LIQUIDITY AND CAPITAL RESOURCES

     Historically, the Company's operations have been funded by cash provided
from operating activities and by financing provided by banks, automobile
manufacturers' captive finance companies and asset-backed notes. The Company's
primary use of cash is for the acquisition of new vehicles for the rental fleet.
The indebtedness at March 31, 2000 has interest rates ranging from 3.45% to
11.20% and the material terms of the financing facilities are described below.
The Company intends to fund its fleet financing requirements and debt maturities
through asset-backed notes and revolving credit facilities with financial
institutions for fleet financing and working capital, as well as through other
similar facilities.

ANALYSIS OF CASH FLOWS

     Net cash provided by continuing operating activities decreased 9.6% to
$200.0 million during the three months ended March 31, 2000, from $221.3 million
during the three-month period ended March 31, 1999. This decrease is primarily
due to an increase in the loss from continuing operations and an increase in
trade and vehicle receivables somewhat offset by an increase in accounts payable
and accrued liabilities. See note 10 to the Company's unaudited consolidated
financial statements herein.

     Net cash used in investing activities is primarily attributable to cash
paid to suppliers of revenue earning vehicles and, to a lesser extent, capital
expenditures. This cash use is mainly offset by cash received from the sale of
vehicles (most of which sales were pursuant to manufacturers' vehicle repurchase
programs). Cash received from the sale of vehicles was $608.8 million and $535.5
million during the first three months of 2000 and 1999, respectively. Cash paid
to suppliers of revenue earning vehicles was $1,058.7 million and $1,053.9
million during the first three months of 2000 and 1999, respectively. Payment
for acquisitions, net of cash acquired, amounted to $5.7 million and $1.0
million during the first three months of 2000 and 1999, respectively. Capital
expenditures, largely for new rental locations, improvement in service levels
and to upgrade computer hardware and software were $14.5 million and $20.7
million for the first three months of 2000 and 1999, respectively.

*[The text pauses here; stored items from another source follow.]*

(** Package-level state: the store behind [CBStore] and the in-process
    configuration variables. *)
Record State := mkState {
  CBStore : gmap string Doc;
  SPIDER_REST_URL : string;
  DRAGONFLY_REST_URL : string;
  DB_URL : string;
  DB_DATABASE : string;
  DB_USER : string;
  DB_PASSWORD : string;
  AUTOCONTROL_DURATION_MS : string
}.

Definition with_store (m : gmap string Doc) (st : State) : State :=
  mkState m (SPIDER_REST_URL st) (DRAGONFLY_REST_URL st) (DB_URL st)
    (DB_DATABASE st) (DB_USER st) (DB_PASSWORD st) (AUTOCONTROL_DURATION_MS st).

(** The mirror variable that belongs to a key, if the key has one. *)
Definition mirror (id : string) (st : State) : option string :=
  if String.eqb id StrSPIDER_REST_URL then Some (SPIDER_REST_URL st)
  else if String.eqb id StrDRAGONFLY_REST_URL then Some (DRAGONFLY_REST_URL st)
  else if String.eqb id StrDB_URL then Some (DB_URL st)
  else if String.eqb id StrDB_DATABASE then Some (DB_DATABASE st)
  else if String.eqb id StrDB_USER then Some (DB_USER st)
  else if String.eqb id StrDB_PASSWORD then Some (DB_PASSWORD st)
  else if String.eqb id StrAUTOCONTROL_DURATION_MS then Some (AUTOCONTROL_DURATION_MS st)
  else None.

Definition mirrors (st : State) : list string :=
  [ SPIDER_REST_URL st; DRAGONFLY_REST_URL st; DB_URL st; DB_DATABASE st;
    DB_USER st; DB_PASSWORD st; AUTOCONTROL_DURATION_MS st ].

(** The store is an external service: each operation may fail.  The failures
    are given by the environment, per operation and argument. *)
Record Faults := mkFaults {
  put_err : string -> Doc -> option string;
  get_err : string -> option string;
  list_err : string -> option string
}.

Definition noFaults : Faults :=
  mkFaults (fun _ _ => None) (fun _ => None) (fun _ => None).

Section Store.
Variable F : Faults.

(** Modelled from the spec: the key/value store contract [Put(k, v)],
    [Get(k) -> {key, value} | none], [GetList(prefix, recursive)] and
    [GetChildList(entries, prefix)] (the one-level-below filter); the store
    client itself is an external library. *)
Definition Put (key : string) (val : Doc) (st : State) : option error * State :=
  match put_err F key val with
  | Some m => (Some (StoreError m), st)
  | None => (None, with_store (<[key := val]> (CBStore st)) st)
  end.

Definition Get (key : string) (st : State) : option KeyValue.t * option error :=
  match get_err F key with
  | Some m => (None, Some (StoreError m))
  | None => (KeyValue.mk key <$> CBStore st !! key, None)
  end.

     Net cash provided by financing activities for the three-month period ended
March 31, 2000 increased by $307.2 million over the three-month period ended
March 31, 1999, to net cash provided of $233.9 million.

                                       11
<PAGE>   12

This was due primarily to the incremental use of restricted cash (investing
activity) of $329.0 million, rather than debt, to finance the acquisition of
revenue earning vehicles in the three-month period ended March 31, 1999 while
the commercial paper borrowings funded such activity in the first quarter of
2000.

     In the first quarter of 2000, the Company paid $17.6 million to the former
owners of Ryder TRS to repurchase warrants to purchase Class A common stock. See
note 5 to the Company's unaudited consolidated financial statements herein.

     In April 2000, the Company entered into a series of agreements to pay the
final payment of the Ryder TRS make-whole obligation for $30.4 million in cash
and will be recorded as a charge to additional paid-in-capital when paid.
Payments of approximately $12.0 million were made in April and May, 2000 and the
final payment of $18.4 is expected to be paid on July 3, 2000.

DEBT FACILITIES -- GENERAL

     The Company borrows money directly and through its special purpose fleet
financing subsidiaries, Team Fleet Financing Corporation ("TFFC") and Budget
Funding Corporation. Subsidiaries also have various working capital facilities
in place to finance operating activities. At March 31, 2000, the Company had
$3,889.1 million of indebtedness outstanding, $3,428.0 million of which
represented secured fleet financing and $461.1 million of which represented
non-vehicle indebtedness. At March 31, 2000, the Company had $452.1 million of
availability under various fleet financing facilities.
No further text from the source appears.